Further research into the effect of the campaign on different racial/ethnic groups is also important, as it is essential that we avoid the pitfall of using a mainstream intervention that might leave out communities of color. Inclusion of representatives from these communities in the design of campaigns at the national, state, and local levels would be vital.
We have all heard a lot of talk recently about evidence-based medicine. Well, I think it's time that we started practicing evidence-based public health. The FDA legislation is based on a premise that is without any shred of scientific support: that a federal agency can find a way to make cigarettes safer by simply requiring the reduction or elimination of certain constituents, when the product contains over 4,000 chemicals and over 60 carcinogens and we have no idea which constituents and in what combinations cause what diseases. It is, frankly, both an absurd and a stupid proposition. What a tremendous waste of resources.
Instead, we have at our disposal a proven intervention that we know works. Actually, two proven interventions because smoke-free restuarant laws have been shown to be the most effective policy that reduces youth smoking. The combination of funding high-exposure national and state anti-smoking campaigns and local community coalitions that provide support for smoke-free restaurant laws is a powerful, evidence-based appraoch that is unmatched by anything that the FDA legislation would do. It is a shame that this moment of opportunity is being squandered because of a scientifically baseless obsession with a particular approach favored by one organization that negotiated a deal with Philip Morris and refuses to back down from that deal, even in the light of strong evidence that the tobacco control community itself is now rejecting it.
I hope that my efforts to re-focus the tobacco control movement on an evidence-based course will be enhanced by today's courageous statement by Dr. Stanton Glantz, who - in receiving the Luther Terry Distinguished Career Award from the American Cancer Society - admonished the ACS for its support of the FDA legislation and challenged the ACS to withdraw its support for the legislation (at least in its current form).
Dr. Glantz stated that the FDA legislation contains all the provisions that Philip Morris wants because it will "help them sell more cigarettes." Dr. Glantz also opines that "the damage that this bill will do extends far beyond the narrow confines of product regulation and could do great damage to tobacco control, not only in the United States, but globally."
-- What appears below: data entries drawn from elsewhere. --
(** X1: for a positive [window_ms] below [2^1018], where the division of
    line 312 stays within the doubles, the window loop does not fail; it
    visits, in ascending order, exactly the multiples of the hop whose
    window ends strictly before the end of the clip, [(N - W - 1) / H + 1]
    of them when the clip is longer than one window and none otherwise. *)
Theorem window_starts_positive (n window_ms : Z) (Hw : 0 < window_ms)
    (Hrange : window_ms < 2 ^ 1018) :
  exists l,
    window_starts n window_ms = Ok l /\
    StronglySorted Z.lt l /\
    (forall s, In s l <->
       exists k, 0 <= k /\ s = k * hop_samples window_ms /\
                 s + window_samples window_ms < n) /\
    Z.of_nat (List.length l)
    = if window_samples window_ms <? n
      then (n - window_samples window_ms - 1) / hop_samples window_ms + 1
      else 0.
Proof.
  assert (Hh : 0 < hop_samples window_ms) by now apply hop_samples_pos.
  destruct (window_starts n window_ms) as [l|e] eqn:E.
  - exists l. split; [reflexivity|]. split; [|split].
    + exact (@range_ascending _ _ _ Hh (window_starts_ok _ _ E)).
    + exact (@window_starts_spec n window_ms l Hh E).
    + rewrite (@range_length _ _ _ _ (window_starts_ok _ _ E)). unfold range_len.
      rewrite Z.sub_0_r.
      destruct (Z.ltb_spec 0 (hop_samples window_ms)); [|lia].
      destruct (Z.ltb_spec 0 (n - window_samples window_ms));
        destruct (Z.ltb_spec (window_samples window_ms) n); try lia.
      assert (0 <= (n - window_samples window_ms - 1) / hop_samples window_ms)
        by (apply Z.div_pos; lia).
      lia.
  - exfalso. rewrite window_starts_in_range in E by lia. unfold range in E.
    destruct (Z.eqb_spec (hop_samples window_ms) 0); [lia|discriminate].
Qed.

Lemma window_starts_positive_witness :
  exists l,
    window_starts 64 1 = Ok l /\
    StronglySorted Z.lt l /\
    (forall s, In s l <->
       exists k, 0 <= k /\ s = k * hop_samples 1 /\
                 s + window_samples 1 < 64) /\
    Z.of_nat (List.length l) = 2.
Proof.
  apply (@window_starts_positive 64 1).
  - lia.
  - vm_compute. reflexivity.
Defined.

Lemma window_timestamp_mono (a b : Z) :
  a <= b -> (window_timestamp a <= window_timestamp b)%Q.
Proof.
  intro H. unfold window_timestamp, sr.
  assert (Hq : (inject_Z a <= inject_Z b)%Q) by now rewrite <- Zle_Qle.
  apply round_double_le.
  apply Qmult_le_compat_r; [|discriminate].
  apply round_double_le.
  apply Qmult_le_compat_r; [exact Hq|discriminate].
Qed.

Lemma window_timestamp_error (start : Z) :
  0 <= start ->
  (Qabs (window_timestamp start - inject_Z start / 32)
   <= inject_Z start / 32 * pow2 (-51))%Q.
Proof.
  intro Hs. unfold window_timestamp, sr.
  set (q := (inject_Z start / inject_Z 32000)%Q).
  assert (Hq : (0 <= q)%Q).
  { unfold q. apply Qle_shift_div_l; [reflexivity|].
    rewrite Qmult_0_l. unfold Qle. simpl. lia. }
  destruct (round_double_error Hq) as [Pa Ea].
  set (a := round_double q) in *.
  assert (Hy : (0 <= a * 1000)%Q) by lra.
  destruct (round_double_error Hy) as [Pt Et].
  set (t := round_double (a * 1000)) in *.
  assert (Eq32 : (inject_Z start / 32 == q * 1000)%Q) by (unfold q; field).
  rewrite Eq32.
  set (u := pow2 (-53)) in *.
  assert (Eu : (pow2 (-51) == 4 * u)%Q) by reflexivity.
  assert (Pu : (0 < u)%Q) by apply pow2_pos.
  assert (Uu : (u <= 1)%Q) by (vm_compute; discriminate).
  rewrite Eu.
  apply Qabs_Qle_condition in Ea. apply Qabs_Qle_condition in Et.
  apply Qabs_Qle_condition.
  assert (Qu : (0 <= q * u)%Q) by (apply Qmult_le_0_compat; lra).
  assert (Quu : (q * u * u <= q * u)%Q) by nra.
  assert (Au : (a * u <= q * u + q * u * u)%Q) by nra.
  assert (Au' : (0 <= a * u)%Q) by nra.
  split; nra.
Qed.

(** X2: up to [2^48] milliseconds the window is exactly [32 * window_ms]
    samples and the hop [16 * window_ms].  A time stamp is rounded twice,
    so it need not be the exact time [start / 32] of its start, but it is
    within [2^-51] of it in relative terms, and a later start never gets an
    earlier stamp. *)
Theorem window_samples_and_stamps (window_ms a b : Z)
    (Hw : Z.abs window_ms < 2 ^ 48) (Ha : 0 <= a) (Hab : a <= b) :
  window_samples window_ms = 32 * window_ms /\
  hop_samples window_ms = 16 * window_ms /\
  (window_timestamp a <= window_timestamp b)%Q /\
  (Qabs (window_timestamp a - inject_Z a / 32)
   <= inject_Z a / 32 * pow2 (-51))%Q.
Proof.
  split; [now apply window_samples_eq|]. split; [now apply hop_samples_eq|].
  split; [now apply window_timestamp_mono|now apply window_timestamp_error].
Qed.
Why is the tobacco control movement using this rare political opportunity to pursue legislation that someone like Dr. Stan Glantz says will help Philip Morris sell cigarettes and will do great damage to tobacco control in the United States and internationally, when we could just as easily mobilize and unite around a piece of legislation that would apply the tobacco control research evidence base to the creation of a truly effective national tobacco control strategy that would, based on solid evidence, greatly reduce youth smoking in the United States?